What to do ▸ Take the records below and print them verbatim up to and including the line that carries "modelled from the".

Records from a data collection ▸

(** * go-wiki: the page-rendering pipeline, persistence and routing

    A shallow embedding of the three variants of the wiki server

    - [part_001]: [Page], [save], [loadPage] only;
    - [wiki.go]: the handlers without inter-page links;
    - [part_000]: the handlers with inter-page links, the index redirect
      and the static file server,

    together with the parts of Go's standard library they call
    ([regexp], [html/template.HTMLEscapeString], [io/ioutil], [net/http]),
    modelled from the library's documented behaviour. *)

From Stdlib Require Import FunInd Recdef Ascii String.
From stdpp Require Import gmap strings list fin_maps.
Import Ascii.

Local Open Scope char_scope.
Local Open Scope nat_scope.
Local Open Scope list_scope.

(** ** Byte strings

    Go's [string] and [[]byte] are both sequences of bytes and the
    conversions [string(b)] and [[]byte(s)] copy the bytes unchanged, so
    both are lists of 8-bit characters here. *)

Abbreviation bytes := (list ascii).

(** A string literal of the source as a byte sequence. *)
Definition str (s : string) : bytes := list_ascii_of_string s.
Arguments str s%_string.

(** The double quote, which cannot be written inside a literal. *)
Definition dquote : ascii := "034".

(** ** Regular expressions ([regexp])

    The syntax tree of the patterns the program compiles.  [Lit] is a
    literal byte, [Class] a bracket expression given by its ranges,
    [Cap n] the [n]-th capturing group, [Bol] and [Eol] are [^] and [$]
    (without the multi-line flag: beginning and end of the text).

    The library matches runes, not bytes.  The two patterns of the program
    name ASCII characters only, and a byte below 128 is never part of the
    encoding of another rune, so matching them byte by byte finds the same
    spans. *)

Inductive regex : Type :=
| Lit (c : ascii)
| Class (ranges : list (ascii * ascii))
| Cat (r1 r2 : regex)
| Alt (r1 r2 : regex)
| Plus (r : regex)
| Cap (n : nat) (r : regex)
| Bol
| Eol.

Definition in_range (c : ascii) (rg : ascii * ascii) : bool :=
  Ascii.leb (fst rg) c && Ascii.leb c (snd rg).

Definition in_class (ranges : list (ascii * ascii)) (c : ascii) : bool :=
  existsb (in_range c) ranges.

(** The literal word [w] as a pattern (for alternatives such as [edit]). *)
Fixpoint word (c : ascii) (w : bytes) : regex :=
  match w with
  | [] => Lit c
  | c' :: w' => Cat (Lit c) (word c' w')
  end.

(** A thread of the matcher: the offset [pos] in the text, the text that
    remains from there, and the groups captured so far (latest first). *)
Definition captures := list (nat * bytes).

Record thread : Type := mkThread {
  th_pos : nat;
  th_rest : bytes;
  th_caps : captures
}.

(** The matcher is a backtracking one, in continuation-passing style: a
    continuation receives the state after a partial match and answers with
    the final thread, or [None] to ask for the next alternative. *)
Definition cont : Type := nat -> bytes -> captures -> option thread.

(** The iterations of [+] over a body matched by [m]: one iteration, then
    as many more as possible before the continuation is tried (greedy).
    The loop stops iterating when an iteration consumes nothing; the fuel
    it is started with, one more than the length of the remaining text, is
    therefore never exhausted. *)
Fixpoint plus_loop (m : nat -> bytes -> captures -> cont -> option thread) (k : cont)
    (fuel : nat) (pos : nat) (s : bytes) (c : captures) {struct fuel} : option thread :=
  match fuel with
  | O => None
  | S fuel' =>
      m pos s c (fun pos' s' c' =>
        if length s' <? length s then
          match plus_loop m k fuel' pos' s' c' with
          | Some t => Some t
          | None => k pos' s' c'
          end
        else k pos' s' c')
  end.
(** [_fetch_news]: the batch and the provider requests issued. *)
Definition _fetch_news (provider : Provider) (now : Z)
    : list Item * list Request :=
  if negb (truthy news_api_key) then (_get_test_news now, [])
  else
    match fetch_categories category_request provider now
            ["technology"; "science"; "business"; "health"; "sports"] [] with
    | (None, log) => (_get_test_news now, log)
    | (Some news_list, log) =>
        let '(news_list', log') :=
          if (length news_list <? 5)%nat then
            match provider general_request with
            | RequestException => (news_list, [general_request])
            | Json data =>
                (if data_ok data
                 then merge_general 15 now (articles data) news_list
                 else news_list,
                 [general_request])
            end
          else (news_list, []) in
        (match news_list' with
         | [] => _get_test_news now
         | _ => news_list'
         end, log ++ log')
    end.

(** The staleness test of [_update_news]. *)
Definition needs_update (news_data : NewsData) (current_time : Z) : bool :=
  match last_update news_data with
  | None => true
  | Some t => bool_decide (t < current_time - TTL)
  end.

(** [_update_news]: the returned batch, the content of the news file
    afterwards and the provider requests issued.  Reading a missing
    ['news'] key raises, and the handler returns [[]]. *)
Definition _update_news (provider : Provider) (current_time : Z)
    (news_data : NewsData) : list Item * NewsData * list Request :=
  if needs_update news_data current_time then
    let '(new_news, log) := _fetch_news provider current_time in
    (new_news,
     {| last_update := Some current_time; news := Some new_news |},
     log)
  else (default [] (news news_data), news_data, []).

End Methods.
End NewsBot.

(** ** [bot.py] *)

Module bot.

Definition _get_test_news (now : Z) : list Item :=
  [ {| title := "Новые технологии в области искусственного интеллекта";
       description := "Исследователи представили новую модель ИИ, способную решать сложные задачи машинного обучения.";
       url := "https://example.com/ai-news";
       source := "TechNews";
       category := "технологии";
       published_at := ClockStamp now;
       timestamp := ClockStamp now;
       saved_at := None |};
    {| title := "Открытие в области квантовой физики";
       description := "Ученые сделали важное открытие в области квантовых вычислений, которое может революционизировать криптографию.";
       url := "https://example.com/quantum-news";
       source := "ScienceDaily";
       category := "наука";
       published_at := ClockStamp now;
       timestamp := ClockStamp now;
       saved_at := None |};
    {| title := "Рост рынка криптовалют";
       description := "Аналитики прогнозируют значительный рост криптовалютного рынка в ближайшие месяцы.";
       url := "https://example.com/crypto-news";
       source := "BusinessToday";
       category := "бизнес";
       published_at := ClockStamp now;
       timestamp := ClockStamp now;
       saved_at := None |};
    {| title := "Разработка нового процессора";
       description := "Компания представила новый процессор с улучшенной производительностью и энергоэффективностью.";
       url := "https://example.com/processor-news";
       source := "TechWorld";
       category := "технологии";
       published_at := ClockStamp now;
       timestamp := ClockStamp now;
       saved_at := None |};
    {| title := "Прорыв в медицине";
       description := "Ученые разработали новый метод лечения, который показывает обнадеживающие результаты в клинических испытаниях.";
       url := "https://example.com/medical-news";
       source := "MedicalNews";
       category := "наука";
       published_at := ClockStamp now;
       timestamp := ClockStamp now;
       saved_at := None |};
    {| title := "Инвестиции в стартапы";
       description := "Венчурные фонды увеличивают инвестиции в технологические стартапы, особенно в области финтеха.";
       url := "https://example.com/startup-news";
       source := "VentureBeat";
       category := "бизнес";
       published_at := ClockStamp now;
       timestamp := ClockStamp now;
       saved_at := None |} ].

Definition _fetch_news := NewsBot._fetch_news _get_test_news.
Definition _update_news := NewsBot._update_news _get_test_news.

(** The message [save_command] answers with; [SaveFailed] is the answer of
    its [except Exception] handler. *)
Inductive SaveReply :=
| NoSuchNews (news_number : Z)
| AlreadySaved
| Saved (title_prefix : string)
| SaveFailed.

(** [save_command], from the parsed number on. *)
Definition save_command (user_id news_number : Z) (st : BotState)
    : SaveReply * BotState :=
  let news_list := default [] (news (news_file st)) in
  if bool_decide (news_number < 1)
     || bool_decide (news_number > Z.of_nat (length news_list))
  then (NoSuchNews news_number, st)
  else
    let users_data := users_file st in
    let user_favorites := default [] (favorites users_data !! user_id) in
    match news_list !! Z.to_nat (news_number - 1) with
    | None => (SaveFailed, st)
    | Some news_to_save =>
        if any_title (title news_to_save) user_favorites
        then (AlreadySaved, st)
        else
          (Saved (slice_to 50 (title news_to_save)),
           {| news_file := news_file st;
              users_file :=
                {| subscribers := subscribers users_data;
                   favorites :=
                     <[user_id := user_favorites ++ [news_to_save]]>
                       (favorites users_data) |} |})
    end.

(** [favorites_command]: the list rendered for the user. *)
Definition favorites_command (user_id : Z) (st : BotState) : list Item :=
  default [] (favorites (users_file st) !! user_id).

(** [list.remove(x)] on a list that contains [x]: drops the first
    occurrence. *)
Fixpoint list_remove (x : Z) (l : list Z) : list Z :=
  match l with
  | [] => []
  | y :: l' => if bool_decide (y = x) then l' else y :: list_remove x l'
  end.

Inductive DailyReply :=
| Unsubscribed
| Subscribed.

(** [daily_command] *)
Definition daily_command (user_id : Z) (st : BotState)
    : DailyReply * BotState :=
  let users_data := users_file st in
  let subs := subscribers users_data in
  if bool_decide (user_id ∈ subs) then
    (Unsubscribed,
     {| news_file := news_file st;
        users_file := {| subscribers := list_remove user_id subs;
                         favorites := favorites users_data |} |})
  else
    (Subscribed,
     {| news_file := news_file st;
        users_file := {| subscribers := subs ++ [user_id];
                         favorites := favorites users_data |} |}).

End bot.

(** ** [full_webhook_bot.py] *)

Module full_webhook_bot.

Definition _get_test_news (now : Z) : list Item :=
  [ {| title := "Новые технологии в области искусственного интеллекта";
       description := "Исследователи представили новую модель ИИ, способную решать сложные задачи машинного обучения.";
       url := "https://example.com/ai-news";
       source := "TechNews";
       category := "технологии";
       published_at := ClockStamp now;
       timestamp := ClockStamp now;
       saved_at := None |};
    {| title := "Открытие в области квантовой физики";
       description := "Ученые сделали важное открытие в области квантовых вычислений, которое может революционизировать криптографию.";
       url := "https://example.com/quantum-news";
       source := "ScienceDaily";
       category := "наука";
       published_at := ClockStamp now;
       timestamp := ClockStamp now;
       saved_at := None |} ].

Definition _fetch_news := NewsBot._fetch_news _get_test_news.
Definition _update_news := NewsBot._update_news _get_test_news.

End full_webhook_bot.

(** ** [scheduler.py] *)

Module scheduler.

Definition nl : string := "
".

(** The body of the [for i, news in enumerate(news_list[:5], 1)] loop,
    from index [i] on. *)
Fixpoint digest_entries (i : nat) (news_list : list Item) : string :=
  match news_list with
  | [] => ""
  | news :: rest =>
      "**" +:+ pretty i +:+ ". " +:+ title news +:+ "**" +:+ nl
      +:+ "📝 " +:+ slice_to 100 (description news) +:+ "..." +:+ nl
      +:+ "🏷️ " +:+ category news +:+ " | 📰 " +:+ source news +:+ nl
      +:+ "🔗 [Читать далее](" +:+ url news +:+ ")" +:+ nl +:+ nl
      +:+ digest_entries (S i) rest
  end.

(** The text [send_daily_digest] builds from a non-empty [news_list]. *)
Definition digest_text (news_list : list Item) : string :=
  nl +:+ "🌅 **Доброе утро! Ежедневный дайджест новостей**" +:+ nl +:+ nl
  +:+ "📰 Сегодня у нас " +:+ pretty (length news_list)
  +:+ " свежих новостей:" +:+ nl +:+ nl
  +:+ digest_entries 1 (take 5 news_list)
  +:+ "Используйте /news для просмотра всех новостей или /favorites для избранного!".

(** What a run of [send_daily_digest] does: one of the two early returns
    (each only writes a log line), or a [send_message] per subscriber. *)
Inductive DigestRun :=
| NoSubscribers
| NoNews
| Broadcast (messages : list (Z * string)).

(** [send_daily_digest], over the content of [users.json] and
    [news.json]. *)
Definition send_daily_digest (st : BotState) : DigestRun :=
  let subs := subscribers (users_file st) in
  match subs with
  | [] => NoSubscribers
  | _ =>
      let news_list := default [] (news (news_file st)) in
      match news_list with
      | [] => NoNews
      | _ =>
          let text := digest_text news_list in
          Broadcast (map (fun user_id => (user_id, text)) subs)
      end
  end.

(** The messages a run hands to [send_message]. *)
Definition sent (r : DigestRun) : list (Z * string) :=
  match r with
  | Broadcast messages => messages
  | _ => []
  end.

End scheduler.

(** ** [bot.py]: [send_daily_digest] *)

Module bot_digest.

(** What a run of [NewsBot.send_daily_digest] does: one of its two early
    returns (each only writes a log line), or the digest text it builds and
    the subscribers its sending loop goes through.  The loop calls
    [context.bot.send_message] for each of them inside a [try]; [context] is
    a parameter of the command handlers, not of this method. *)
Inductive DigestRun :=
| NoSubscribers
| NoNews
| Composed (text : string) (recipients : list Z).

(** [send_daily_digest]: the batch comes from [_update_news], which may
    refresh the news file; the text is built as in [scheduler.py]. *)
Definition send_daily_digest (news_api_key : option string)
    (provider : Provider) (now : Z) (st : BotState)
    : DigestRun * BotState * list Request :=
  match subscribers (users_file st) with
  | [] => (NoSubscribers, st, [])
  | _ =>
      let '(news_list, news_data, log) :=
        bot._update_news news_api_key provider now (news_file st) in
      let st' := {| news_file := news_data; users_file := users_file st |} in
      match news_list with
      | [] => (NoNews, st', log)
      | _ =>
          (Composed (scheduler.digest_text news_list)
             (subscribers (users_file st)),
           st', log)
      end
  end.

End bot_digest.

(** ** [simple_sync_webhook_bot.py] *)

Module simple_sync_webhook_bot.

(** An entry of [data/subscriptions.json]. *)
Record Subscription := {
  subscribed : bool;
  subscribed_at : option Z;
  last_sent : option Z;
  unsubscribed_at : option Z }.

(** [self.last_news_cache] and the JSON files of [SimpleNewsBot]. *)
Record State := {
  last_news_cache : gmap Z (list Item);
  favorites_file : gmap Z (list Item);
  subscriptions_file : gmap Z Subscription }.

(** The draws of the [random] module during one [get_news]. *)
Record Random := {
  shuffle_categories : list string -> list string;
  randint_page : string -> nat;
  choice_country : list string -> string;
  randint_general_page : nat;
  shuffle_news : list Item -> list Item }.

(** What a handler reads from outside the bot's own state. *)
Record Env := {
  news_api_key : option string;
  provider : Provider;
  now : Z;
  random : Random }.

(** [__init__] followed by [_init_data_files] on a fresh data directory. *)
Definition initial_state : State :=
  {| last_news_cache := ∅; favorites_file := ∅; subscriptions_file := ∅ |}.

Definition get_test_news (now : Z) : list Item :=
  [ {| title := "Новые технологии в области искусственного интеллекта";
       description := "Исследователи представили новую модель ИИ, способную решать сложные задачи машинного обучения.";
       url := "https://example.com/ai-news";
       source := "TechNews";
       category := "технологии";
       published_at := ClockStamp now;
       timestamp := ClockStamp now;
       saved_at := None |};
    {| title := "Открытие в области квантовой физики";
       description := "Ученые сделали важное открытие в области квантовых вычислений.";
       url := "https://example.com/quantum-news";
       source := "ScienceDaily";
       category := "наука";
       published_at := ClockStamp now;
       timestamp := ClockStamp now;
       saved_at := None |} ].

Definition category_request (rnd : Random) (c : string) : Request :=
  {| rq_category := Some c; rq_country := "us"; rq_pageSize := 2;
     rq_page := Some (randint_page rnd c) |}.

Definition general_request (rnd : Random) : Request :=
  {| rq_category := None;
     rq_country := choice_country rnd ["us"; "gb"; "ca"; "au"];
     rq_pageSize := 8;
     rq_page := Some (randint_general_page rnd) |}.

Solution below ▸
(** * go-wiki: the page-rendering pipeline, persistence and routing

    A shallow embedding of the three variants of the wiki server

    - [part_001]: [Page], [save], [loadPage] only;
    - [wiki.go]: the handlers without inter-page links;
    - [part_000]: the handlers with inter-page links, the index redirect
      and the static file server,

    together with the parts of Go's standard library they call
    ([regexp], [html/template.HTMLEscapeString], [io/ioutil], [net/http]),
    modelled from the library's documented behaviour. *)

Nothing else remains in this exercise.